Try it: Examine the entries and show every line in which the word "body" is found.

Material for this exercise:
(** The units of a string after its opening quote, up to the closing one. *)
Fixpoint parse_string (s : jsstring) (acc : jsstring) : option (jsstring * jsstring) :=
  match s with
  | [] => None
  | u :: rest =>
      if u =? DQUOTE then Some (rev acc, rest)
      else if u <? 32 then None
      else if u =? 92 then
        match rest with
        | e :: rest1 =>
            if e =? 117 then
              match rest1 with
              | a :: b :: c :: d :: rest2 =>
                  match hex_value a, hex_value b, hex_value c, hex_value d with
                  | Some ha, Some hb, Some hc, Some hd =>
                      parse_string rest2 ((((ha * 16 + hb) * 16 + hc) * 16 + hd) :: acc)
                  | _, _, _, _ => None
                  end
              | _ => None
              end
            else
              match simple_escape e with
              | Some x => parse_string rest1 (x :: acc)
              | None => None
              end
        | [] => None
        end
      else parse_string rest (u :: acc)
  end.

(** A run of digits: its value continuing [acc], how many, and the rest. *)
Fixpoint parse_digits (s : jsstring) (acc : Z) (n : Z) : Z * Z * jsstring :=
  match s with
  | u :: rest => if is_digit u then parse_digits rest (acc * 10 + (u - 48)) (n + 1) else (acc, n, s)
  | [] => (acc, n, [])
  end.

(** [-? int frac? exp?]; an integer part with a leading zero is just [0]. *)
Definition parse_number (s : jsstring) : option (value * jsstring) :=
  let '(neg, s1) := match s with
                    | u :: rest => if u =? 45 then (true, rest) else (false, s)
                    | [] => (false, s)
                    end in
  let int_part :=
    match s1 with
    | u :: rest =>
        if u =? 48 then Some (0, rest)
        else if is_digit u then let '(m, _, r) := parse_digits s1 0 0 in Some (m, r)
        else None
    | [] => None
    end in
  match int_part with
  | None => None
  | Some (m, s2) =>
      let frac :=
        match s2 with
        | u :: rest =>
            if u =? 46 then
              let '(m', n, r) := parse_digits rest m 0 in
              if n =? 0 then None else Some (m', n, r)
            else Some (m, 0, s2)
        | [] => Some (m, 0, s2)
        end in
      match frac with
      | None => None
      | Some (m', nfrac, s3) =>
          let expo :=
            match s3 with
            | u :: rest =>
                if (u =? 101) || (u =? 69) then
                  let '(eneg, r1) := match rest with
                                     | v :: rest' =>
                                         if v =? 45 then (true, rest')
                                         else if v =? 43 then (false, rest')
                                         else (false, rest)
                                     | [] => (false, rest)
                                     end in
                  let '(ex, n, r2) := parse_digits r1 0 0 in
                  if n =? 0 then None else Some ((if eneg then - ex else ex), r2)
                else Some (0, s3)
            | [] => Some (0, s3)
            end in
          match expo with
          | None => None
          | Some (ex, s4) => Some (JNum (Number_of_decimal neg m' (ex - nfrac)), s4)
          end
      end
  end.

(** A JSON value at the head of [s] (after white space) and the rest. The
    fuel bounds the nesting; [2 * length + 2] is enough for every text. A
    repeated key keeps its first place and takes the last value. *)
Fixpoint parse_value (fuel : nat) (s : jsstring) : option (value * jsstring) :=
  match fuel with
  | O => None
  | S fuel' =>
      match skip_ws s with
      | [] => None
      | u :: rest =>
          if u =? 123 then
            match skip_ws rest with
            | v :: rest' => if v =? 125 then Some (JObj [], rest')
                            else parse_members fuel' (v :: rest') []
            | [] => None
            end
          else if u =? 91 then
            match skip_ws rest with
            | v :: rest' => if v =? 93 then Some (JArr [], rest')
                            else parse_elements fuel' (v :: rest') []
            | [] => None
            end
          else if u =? DQUOTE then
            match parse_string rest [] with
            | Some (str, r) => Some (JStr str, r)
            | None => None
            end
          else
            match starts_with (js "true") (u :: rest),
                  starts_with (js "false") (u :: rest),
                  starts_with (js "null") (u :: rest) with
            | Some r, _, _ => Some (JBool true, r)
            | _, Some r, _ => Some (JBool false, r)
            | _, _, Some r => Some (null, r)
            | _, _, _ => parse_number (u :: rest)
            end
      end
  end
with parse_elements (fuel : nat) (s : jsstring) (acc : list value) : option (value * jsstring) :=
  match fuel with
  | O => None
  | S fuel' =>
      match parse_value fuel' s with
      | None => None
      | Some (v, r) =>
          match skip_ws r with
          | u :: r' =>
              if u =? 44 then parse_elements fuel' r' (v :: acc)
              else if u =? 93 then Some (JArr (rev (v :: acc)), r')
              else None
          | [] => None
          end
      end
  end
with parse_members (fuel : nat) (s : jsstring) (acc : list (jsstring * value)) : option (value * jsstring) :=
  match fuel with
  | O => None
  | S fuel' =>
      match skip_ws s with
      | q :: s1 =>
          if q =? DQUOTE then
            match parse_string s1 [] with
            | None => None
            | Some (k, s2) =>
                match skip_ws s2 with
                | c :: s3 =>
                    if c =? 58 then
                      match parse_value fuel' s3 with
                      | None => None
                      | Some (v, r) =>
                          match skip_ws r with
                          | u :: r' =>
                              if u =? 44 then parse_members fuel' r' (set_prop acc k v)
                              else if u =? 125 then Some (JObj (set_prop acc k v), r')
                              else None
                          | [] => None
                          end
                      end
                    else None
                | [] => None
                end
            end
          else None
      | [] => None
      end
  end.

Definition reference_JSON_parse (text : jsstring) : result value :=
  match parse_value (2 * List.length text + 2) text with
  | Some (v, rest) =>
      match skip_ws rest with
      | [] => Ok v
      | _ :: _ => Throw SyntaxError
      end
  | None => Throw SyntaxError
  end.

Definition reference : Runtime :=
  {| Number_toString := reference_Number_toString;
     JSON_parse := reference_JSON_parse |}.

End Json.

(* ================================================================== *)
(** ** The client: [class ChatClient] *)

Module Chat.
Import Text Js.

Definition props := list (jsstring * value).

(** [{ ...target, ...source }]: the own properties of [source] assigned in
    order onto [target]. [config] is optional in both methods; spreading
    [undefined] ([None]) adds nothing. *)
Definition spread (target : props) (source : option props) : props :=
  match source with
  | Some ps => fold_left (fun acc kv => set_prop acc (fst kv) (snd kv)) ps target
  | None => target
  end.

(** The object literal that opens both methods:
    [{ messages, temperature: 0.7, top_p: 1, frequency_penalty: 0,
       presence_penalty: 0, max_tokens: 60, stop: "", ...config }]. *)
Definition defaults : props :=
  [ (js "temperature", JNum (Number_of_decimal false 7 (-1)));
    (js "top_p", JNum (Number_of_decimal false 1 0));
    (js "frequency_penalty", JNum (Number_of_decimal false 0 0));
    (js "presence_penalty", JNum (Number_of_decimal false 0 0));
    (js "max_tokens", JNum (Number_of_decimal false 60 0));
    (js "stop", JStr []) ].

Definition payload (messages : value) (config : option props) : props :=
  spread ((js "messages", messages) :: defaults) config.

(** [{ ...payload, stream: true }], the object [getChatStream] sends. *)
Definition stream_payload (messages : value) (config : option props) : props :=
  set_prop (payload messages config) (js "stream") (JBool true).

(** The value [config] holds for the field [k], if it names it. In a list
    that names a key twice the later entry is the later assignment (an
    object holds a key once: see [ClientFacts.supplied_distinct]). *)
Definition supplied (config : option props) (k : jsstring) : option value :=
  match config with
  | Some cfg => lookup (rev cfg) k
  | None => None
  end.

(** The argument of [fetch] (the abort signal is not part of the model). *)
Record Request := {
  url : jsstring;
  method : jsstring;
  headers : list (jsstring * jsstring);
  body : option jsstring
}.

(** What [fetch] resolves to: the status line and the body as the chunks its
    reader delivers, in order, before [done]. *)
Record Response := {
  ok : bool;
  status : Z;
  statusText : jsstring;
  chunks : option (list (list byte))
}.

(** [await res.text()]. *)
Definition text (res : Response) : jsstring :=
  match chunks res with
  | Some reads => Utf8.decode (List.concat reads)
  | None => []
  end.

Record ChatClient := {
  endpoint : jsstring;
  apiKey : jsstring
}.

Task result:
  body : option jsstring
(** What [fetch] resolves to: the status line and the body as the chunks its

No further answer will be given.